Pero ya antes de que comenzara el mencionado proyecto, Enrique Rull, desde su magisterio en la UNED, había regalado con la enorme generosidad que lo caracterizaba, uno de los artículos más importantes que se han escrito sobre las loas —e indirectamente sobre los autos— calderonianos, a una revista que acababa de nacer en el Centro Asociado de la UNED de Pamplona, y que no tenía en ese momento ninguna relevancia científica: era una empresa que manifestaba una ilusión principiante, Notas y estudios filológicos, en cuyo segundo número (1985) apareció el trabajo de Rull «Apuntes para un estudio sobre la función teológico política de la LOA en el Siglo de Oro», trabajo seminal que revelaba que los géneros «sacramentales», lejos de estar situados en un universo fuera del tiempo y del espacio —como tantas veces de había repetido—, se insertaban en un tejido complejo en el que la dimensión «historial» servía de cimiento a la «alegórica», perspectiva absolutamente esencial para la comprensión de este tipo de obras, y que marcaría mi propia perspectiva en diversos trabajos que no hace al caso citar ahora.

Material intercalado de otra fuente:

Lemma wireMember_wired members mem w w' : wiredBy members w -> wireMember LoadLocation inp eq mem w = Ok w' -> wiredBy (members ++ [mem]) w'.
Proof.
  intros Hw H. unfold wireMember in H. destruct (mb_Active mem) eqn:Ha; cbn [negb] in H; [|injection H as <-; by apply wired_snoc].
  destruct (engineID (mb_StrategyID mem)) as [id|e] eqn:Eid; [|done]. cbn [res_bind] in H. pose proof Eid as Hrun. fold (runsAs mem id) in Hrun.
  unfold engineID in Eid. pose proof (names_keep members mem w) as Hkeep.
  destruct (String.eqb_spec (mb_StrategyID mem) CompStrategySEPA) as [Em|_].
  { injection Eid as <-. bind_inv. match goal with H : buildSEPA _ _ = Ok _ |- _ => apply buildSEPA_spec in H as [Hne Hf] end. simplify_eq.
    eapply (wired_active _ _ _ w _ _ Hw Ha Hrun Hne); [done|done|refine (List.Forall_impl _ _ Hf); by intros s []| |by left|by left].
    cbn. intros s [Hs|Hs]%in_app_iff; [apply (Hkeep (mkWired [] [] (wi_universe w) (wi_legs w)) Hw); auto|]. left. rewrite List.Forall_forall in Hf. by apply Hf. }
  destruct (String.eqb_spec (mb_StrategyID mem) CompStrategySectorRotation) as [Em|_].
  { injection Eid as <-. bind_inv. match goal with H : buildSector _ _ = Ok ?r |- _ => destruct r as [s uni]; apply buildSector_spec in H as [Hb ->] end. simplify_eq.
    eapply (wired_active _ _ _ w _ [s] Hw Ha Hrun); [done|done|done|repeat constructor; apply Hb| | |by left].
    - cbn. intros s' [Hs|[<-|[]]]%in_app_iff; [apply (Hkeep (mkWired [] [] (rp_Universe (ps_Sector (ai_Params inp))) (wi_legs w)) Hw); auto|]. right. left. by split.
    - cbn. intros x Hx. by right. }
  destruct (String.eqb_spec (mb_StrategyID mem) CompStrategyPairs) as [Em|_].
  { injection Eid as <-. bind_inv. match goal with H : buildPairs _ _ = Ok ?r |- _ => destruct r as [s legs]; apply buildPairs_spec in H as [Hb ->] end. simplify_eq.
    eapply (wired_active _ _ _ w _ [s] Hw Ha Hrun); [done|done|done|repeat constructor; apply Hb| |by left|].
    - cbn. intros s' [Hs|[<-|[]]]%in_app_iff; [|right; right; left; by split].
      destruct (wb_names _ _ Hw s' Hs) as [?|[[? E]|[[? ?]|[Ho _]]]]; [by left|right; left; by split|right; right; left; by split|].
      right. right. right. split; [done|]. right. destruct (wb_strats _ _ Hw s' Hs) as (m & Hm & Hr). destruct Ho as [Ho _]. rewrite Ho in Hr.
      eapply orbBeforePairs_new; [exact Hm|by apply runsAs_orb|done|done].
    - cbn. intros x Hx. right. by left. }
  destruct (String.eqb_spec (mb_StrategyID mem) CompStrategyIntradayBreakout) as [Em|_]; [|done].
  injection Eid as <-. bind_inv. match goal with H : buildORB _ _ _ = Ok ?r |- _ => rename r into s; apply buildORB_spec in H as Hb end. simplify_eq.
  eapply (wired_active _ _ _ w _ [s] Hw Ha Hrun); [done|done|done|repeat constructor; apply Hb| |by left|].
  - cbn. intros s' [Hs|[<-|[]]]%in_app_iff.
    + apply (Hkeep (mkWired [] [] (wi_universe w) (wi_legs w ++ [ai_ORBSymbol inp])) Hw); [by right|intros x Hx; apply in_or_app; by left|done].
    + right. right. right. split; [done|]. left. apply in_or_app. right. by left.
  - cbn. intros x [Hx|[<-|[]]]%in_app_iff; [by left|]. right. by right.
Qed.

Lemma wireMembers_wired rest : forall members w w', wiredBy members w -> wireMembers LoadLocation inp eq rest w = Ok w' -> wiredBy (members ++ rest) w'.
Proof.
  induction rest as [|mem rest IH]; intros members w w' Hw H; cbn [wireMembers] in H; [injection H as <-; by rewrite app_nil_r|]. bind_inv.
  match goal with H1 : wireMember _ _ _ _ _ = Ok _, H2 : wireMembers _ _ _ _ _ = Ok _ |- _ => apply (wireMember_wired members) in H1; [|done]; apply (IH _ _ _ H1) in H2; rewrite <- app_assoc in H2; exact H2 end.
Qed.

Lemma wired_nothing : wiredBy [] (mkWired [] [] [] []).
Proof. split; cbn; try done. intros id pct. split; [done|]. by intros (m & [] & _). Qed.
End Wiring.

(** C27: an assembled session is the composition's.  The risk gate has exactly one budget
    per active member, under its engine id and with its weight, and the composition's
    risk limits; every strategy runs under the id of an active member, so that it has a
    budget, and every active member has a strategy; the extra tickers have no
    duplicates and begin with the context instrument when there is a context; and
    every instrument a strategy reacts to is a stock of the request or an extra ticker,
    so that its bars are loaded, except that the breakout symbol may be missing when a
    pairs member follows the breakout member. *)
Theorem assembly_follows_composition (LoadLocation : string -> option Location) (inp : AssemblyInputs) (asm : Assembly)
    (H : Assemble LoadLocation inp = Ok asm) :
  let members := cm_Members (ai_Composition inp) in
  let risk := cm_Risk (ai_Composition inp) in
  (forall id pct, g_allocator (as_Gate asm) !! id = Some pct <-> exists m, In m (activeMembers members) /\ runsAs m id /\ mb_Weight m = pct) /\
  g_risk (as_Gate asm) = mkRiskConfig (rk_SingleNamePct risk) (rk_ConcentrationPct risk) (rk_DailyLossHaltPct risk) /\
  (forall s, In s (as_Strategies asm) -> is_Some (g_allocator (as_Gate asm) !! s_ID s.1)) /\
  (forall m, In m (activeMembers members) -> exists s, In s (as_Strategies asm) /\ runsAs m (s_ID s.1)) /\
  List.NoDup (as_ExtraTickers asm) /\
  (as_Context asm <> None -> head (as_ExtraTickers asm) = Some (as_SPYSymbol asm)) /\
  (forall s, In s (as_Strategies asm) -> exists syms, s_SymbolsScoped s.1 = Some syms /\
     forall sym, In sym syms -> sym <> "" ->
       In sym (ai_SEPAStocks inp) \/ In sym (as_ExtraTickers asm) \/ (sym = ai_ORBSymbol inp /\ orbBeforePairs members)).
Proof.
  cbv zeta. unfold Assemble, assembleFromComposition in H. bind_inv. cbv zeta in *. bind_inv.
  match goal with H : wireMembers _ _ _ _ _ = Ok ?x |- _ => rename x into w; apply (wireMembers_wired _ _ _ _ []) in H as W; [|apply wired_nothing] end.
  cbn [app] in W.
  match goal with H : buildGate _ _ = Ok ?g |- _ => rename H into Hgate; unfold buildGate in Hgate end. bind_inv.
  match goal with H : NewRiskConstraints _ = Ok _ |- _ => unfold NewRiskConstraints in H end. bind_inv.
  match goal with H : NewAllocator _ = Ok ?x |- _ => rename x into alloc; pose proof (NewAllocator_spec _ _ H) as Hal end. simplify_eq. cbn [as_Gate g_allocator g_risk as_Strategies as_ExtraTickers as_Context as_SPYSymbol].
  assert (Hbudget : forall id pct, alloc !! id = Some pct <-> exists m, In m (activeMembers (cm_Members (ai_Composition inp))) /\ runsAs m id /\ mb_Weight m = pct).
  { intros id pct. rewrite Hal. apply (wb_allocs _ _ _ W). }
  set (spy := if String.eqb (ai_SPYSymbol inp) "" then "SPY" else ai_SPYSymbol inp).
  assert (Hspy : spy <> "") by (unfold spy; destruct (String.eqb_spec (ai_SPYSymbol inp) ""); done).
  splits; [exact Hbudget|done| |apply (wb_active _ _ _ W)|apply dedup_NoDup| |].
  - intros s Hs. destruct (wb_strats _ _ _ W s Hs) as (m & Hm & Hr). exists (mb_Weight m). apply Hbudget. by exists m.
  - destruct (ai_Context inp); [intros _|done]. cbn [app]. unfold dedupKeepOrder. cbn [dedupLoop existsb]. destruct (String.eqb_spec spy ""); [done|]. reflexivity.
  - assert (Hext : forall x, In x (wi_universe w) \/ In x (wi_legs w) -> x <> "" ->
      In x (dedupKeepOrder ((match ai_Context inp with Some _ => [spy] | None => [] end) ++ wi_universe w ++ wi_legs w))).
    { intros x Hx Hne. apply dedup_In. rewrite !in_app_iff. tauto. }
    intros s Hs. destruct (wb_names _ _ _ W s Hs) as [(_ & x & Hx & Hsc)|[[(_ & Hsc) E]|[[(_ & syms & Hsc & Hl) Hlegs]|[(_ & Hsc) Ho]]]].
    + exists [x]. split; [done|]. intros sym [<-|[]] _. by left.
    + eexists. split; [exact Hsc|]. rewrite <- E. intros sym Hsym Hne. right. left. apply Hext; [by left|done].
    + exists syms. split; [done|]. intros sym Hsym Hne. right. left. apply Hext; [right; by apply Hlegs, Hl|done].
    + eexists. split; [exact Hsc|]. intros sym [<-|[]] Hne. destruct Ho as [Ho|Ho]; [right; left; apply Hext; [by right|done]|right; by right].
Qed.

Sea como fuere, sin los trabajos de Enrique Rull, el proyecto al que personalmente más esfuerzo, tiempo y reflexión he dedicado en mi propia carrera, no se habría podido desarrollar, o al menos no en la medida en que lo hizo: en este momento no puedo desligar su figura como estudioso modelo para cualquier filólogo que aún respete la competencia científica y la excelencia investigadora, de la influencia y la admiración personal que siempre me complace reconocer.

Enrique Rull conocía como pocos los horizontes de emisión y recepción de los textos, lo que le permitió analizar con sagacidad su inserción en el contexto histórico y los sentidos delimitados por los valores y vocabularios de ese contexto, pero cuando ponía de relieve la dimensión histórica y social de una pieza literaria o dramática, advertía también que la obra de arte debe ser mirada como tal, y que la dilucidación de las circunstancias históricas sirve a su más alta comprensión estética, como escribía en su edición crítica de Celos aun del aire matan, de Calderón de la Barca (2004), al señalar que «el contexto histórico ayuda a la comprensión del hecho estético, pero dejar de lado como algo inservible el arte de la composición, estructura, lenguaje, etc. […] significa renunciar a la visión interna del texto tan importante o más que los condicionamientos sociales y externos que han podido dar lugar a la misma».

He recordado en alguna ocasión un pasaje de Servidumbre humana de Somerset Maugham, en el que discuten sobre la tragedia clásica un presunto culto y un profesor de griego. Hallado el primero en una serie de incompetencias acude a un argumento que le parece irrebatible:—Usted lee el griego como un profesor; yo lo leo como un poeta. A lo que el profesor replica:—¿Y halla usted más poesía en sus lecturas cuando no comprende lo que lee?  Enrique Rull leía los textos como un profesor y como un poeta; así veía las películas que le fascinaban; así escuchaba la música que tanto amaba.

Mucho le echaremos en falta. Queda lo que escribió a disposición de los que quieren saber y aprender. Léese en el Libro de la Sabiduría que la sabiduría es un espíritu inteligente, múltiple, sutil, móvil, penetrante, inmaculado, lúcido, invulnerable, bondadoso, agudo… Por ese itinerario de la sabiduría, en el campo que le correspondió trabajar, caminó con autoridad Enrique Rull. Pocos podrán presentar al Autor, al terminar la representación en el gran teatro del mundo, una actuación tan perfecta como la suya.